◆ THE PROBLEM: Each line of the records that holds the word "land" should be copied out.

╭─ DATASET EXCERPTS

Lemma keeps_commit locks tid s :
  descs_ok (sy_proc s) [] -> socks_ok (sy_proc s) -> has_exited (sy_proc s) = false -> calls_exec (sy_proc s) tid ->
  keeps t0 id0 rest (commit_exec_state_impl locks tid) s (fun r s' => r = Ok tt /\ exec_image tid (sy_proc s) (sy_proc s')).
Proof.
  intros Hd Hs Hx Hc. unfold commit_exec_state_impl. apply keeps_gets. rewrite Hx. cbv zeta. set (p := sy_proc s) in *.
  eapply keeps_then; [by apply keeps_adoption|]. intros s1 D1 S1 (F1 & L1 & A1 & B1). fold p in F1, L1, A1, B1.
  eapply keeps_then; [by apply tidies_cancel|]. intros s2 D2 S2 [F2 O2]. apply keeps_gets.
  eapply (keeps_then _ _ _ (fun p' => closed_to (sy_proc s2) p' (cloexec_fds (pr_fd_table (sy_proc s2))))); [by apply keeps_close_all|]. intros s3 D3 S3 [F3 O3]. rewrite close_cloexec_fds in F3 by done.
  eapply keeps_then; [by apply tidies_streams|]. intros s4 D4 S4 [F4 O4]. eapply keeps_then; [by apply tidies_image|]. intros s5 D5 S5 [F5 O5].
  assert (fds_of (sy_proc s5) = exec_fds (fds_of p)) as F5' by (by rewrite F5, F4, F3, F2, F1).
  assert (other_fields (sy_proc s5) = other_fields (sy_proc s1)) as O5' by (by rewrite O5, O4, O3, O2). clear O2 O3 O4 O5 F1 F2 F3 F4 F5.
  eapply (keeps_then _ _ _ (fun p' => p' = with_signals (sy_proc s5) (reset_dispositions_for_exec (pr_signals (sy_proc s5))))); [by apply keeps_calm; [..|apply calm_tables]|]. intros s6 D6 S6 E6.
  eapply (keeps_then _ _ _ (fun p' => p' = sy_proc s6)); [apply keeps_does; [|done|done]|]. 
  { apply does_kernel. intros k own. apply stepped_table; [|done..]. intros Ha. split; [by destruct Ha|]. split; by apply closes_same. }
  intros s7 D7 S7 E7. rewrite E6 in E7. clear s6 D6 S6 E6. pose proof (f_equal (fun x => x.1.1.1.1) O5') as OL. pose proof (f_equal (fun x => x.1.1.1.2) O5') as OS. cbn [fst snd other_fields] in OL, OS.
  eapply keeps_mono; [|apply keeps_reset; [done|done|]].
  - intros r s8 (-> & R1 & R2 & R3 & R4 & R5 & R6 & R7 & R8). split; [done|]. rewrite E7 in R1, R2, R3, R4. split; [| | | |done..].
    + by rewrite R1.
    + rewrite R2. change (lasting (sy_proc s5) = lasting p). congruence.
    + rewrite R4. cbn. by rewrite OS.
    + rewrite R3. cbn. by rewrite OS, A1.
  - rewrite E7. pose proof (f_equal (fun x => x.1.1.1.1.1.1.1.2) (eq_trans OL L1)) as Est. exact Est.
Qed.

End keeping.

(** ** What exit and exec promise *)

Section image_calls.
Context `{Usize} `{HostIO}.

Inductive ending := EndNormal (status : Z) | EndSignal (signum : Z).

Definition end_process (e : ending) : M unit :=
  match e with EndNormal status => sys_exit_with_locks status | EndSignal signum => sys_exit_by_signal_with_locks signum end.

Definition record_ending (e : ending) (p : Process) : Process :=
  match e with EndNormal status => (record_normal_exit p status).2 | EndSignal signum => (record_signal_exit p signum).2 end.

(** What a parent can wait for. *)
Definition ended (e : ending) (p : Process) : ProcessState * Z * Z * option ChildWaitEvent :=
  match e with
  | EndNormal status => let st := Z.land status 255 in (Exited, st, 0, wait_record p EVENT_EXITED (as_i32 (Z.shiftl st 8)) CLD_EXITED st)
  | EndSignal signum => let sig := Z.land signum 127 in (Exited, 0, sig, wait_record p EVENT_EXITED sig CLD_KILLED sig)
  end.

Lemma end_process_eq e s :
  end_process e s = if has_exited (sy_proc s) then Some (Ok tt, s) else (cleanup_process_for_exit true >; on_proc (record_ending e)) s.
Proof.
  destruct e; cbn [end_process]; unfold sys_exit_with_locks, sys_exit_impl, sys_exit_by_signal_with_locks, sys_exit_by_signal_impl, bind at 1, gets; by destruct (has_exited (sy_proc s)).
Qed.

Lemma record_ending_calm e p : calm p (record_ending e p).
Proof. destruct e; cbn [record_ending]; unfold record_normal_exit, record_signal_exit; destruct (_ || _); by apply calm_tables. Qed.

(** The identity and the state of a process, without its image. *)
Lemma ended_lasting e p p' : lasting p' = lasting p -> pr_uid p' = pr_uid p /\ pr_state p' = pr_state p /\ ended e p' = ended e p.
Proof.
  intros L. assert (pr_uid p' = pr_uid p) as Eu by exact (f_equal (fun x => x.1.1.1.1.1.1.1.1.1.2.1.1.1) L). assert (pr_state p' = pr_state p) as Es by exact (f_equal (fun x => x.1.1.1.1.1.1.1.2) L).
  split; [done|]. split; [done|]. destruct e; cbn [ended]; unfold wait_record; by rewrite Eu.
Qed.

Lemma record_ending_ended e p :
  has_exited p = false -> let q := record_ending e p in (pr_state q, pr_exit_status q, pr_exit_signal q, pr_wait_event q) = ended e p.
Proof.
  unfold has_exited. intros Hx. apply bool_decide_eq_false in Hx. destruct e; cbn [record_ending]; unfold record_normal_exit, record_signal_exit; by rewrite !bool_decide_eq_false_2 by tauto.
Qed.

Lemma keeps_end t0 id0 rest e s :
  descs_ok (sy_proc s) [] -> socks_ok (sy_proc s) -> has_exited (sy_proc s) = false ->
  keeps t0 id0 rest (end_process e) s (fun r s' => r = Ok tt /\ fds_of (sy_proc s') = ∅ /\
    let q := sy_proc s' in (pr_state q, pr_exit_status q, pr_exit_signal q, pr_wait_event q) = ended e (sy_proc s)).
Proof.
  intros Hd Hs Hx. unfold keeps. rewrite end_process_eq, Hx. change (keeps t0 id0 rest (cleanup_process_for_exit true >; on_proc (record_ending e)) s (fun r s' => r = Ok tt /\ fds_of (sy_proc s') = ∅ /\
    let q := sy_proc s' in (pr_state q, pr_exit_status q, pr_exit_signal q, pr_wait_event q) = ended e (sy_proc s))).
  eapply (keeps_then _ _ _ _ _ _ (fun p' => fds_of p' = ∅ /\ other_fields p' = other_fields (sy_proc s))); [by apply keeps_cleanup|]. intros s1 D1 S1 [F1 O1].
  pose proof (f_equal (fun x => x.1.1.1.1) O1) as L1. cbn [fst other_fields] in L1. destruct (ended_lasting e _ _ L1) as (_ & E1 & E2).
  eapply keeps_mono; [|apply keeps_calm; [done|done|apply record_ending_calm]]. intros r s2 [-> E]. split; [done|]. rewrite E. split; [rewrite <- F1; apply record_ending_calm|].
  etrans; [apply record_ending_ended|exact E2]. unfold has_exited in *. by rewrite E1.
Qed.

Lemma no_fds_no_ofds p : descs_ok p [] -> fds_of p = ∅ -> forall i, Ofd.get (pr_ofd_table p) i = None.
Proof.
  intros Hd Hf i. destruct (Ofd.get (pr_ofd_table p) i) as [o|] eqn:Eo; [|done]. assert (refers p i) as (fd & en & Hfd & _) by (apply live_iff; [done|by eexists]). by rewrite Hf in Hfd.
Qed.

╰─

◆ EXPECTED ANSWER:
  | EndNormal status => let st := Z.land status 255 in (Exited, st, 0, wait_record p EVENT_EXITED (as_i32 (Z.shiftl st 8)) CLD_EXITED st)
  | EndSignal signum => let sig := Z.land signum 127 in (Exited, 0, sig, wait_record p EVENT_EXITED sig CLD_KILLED sig)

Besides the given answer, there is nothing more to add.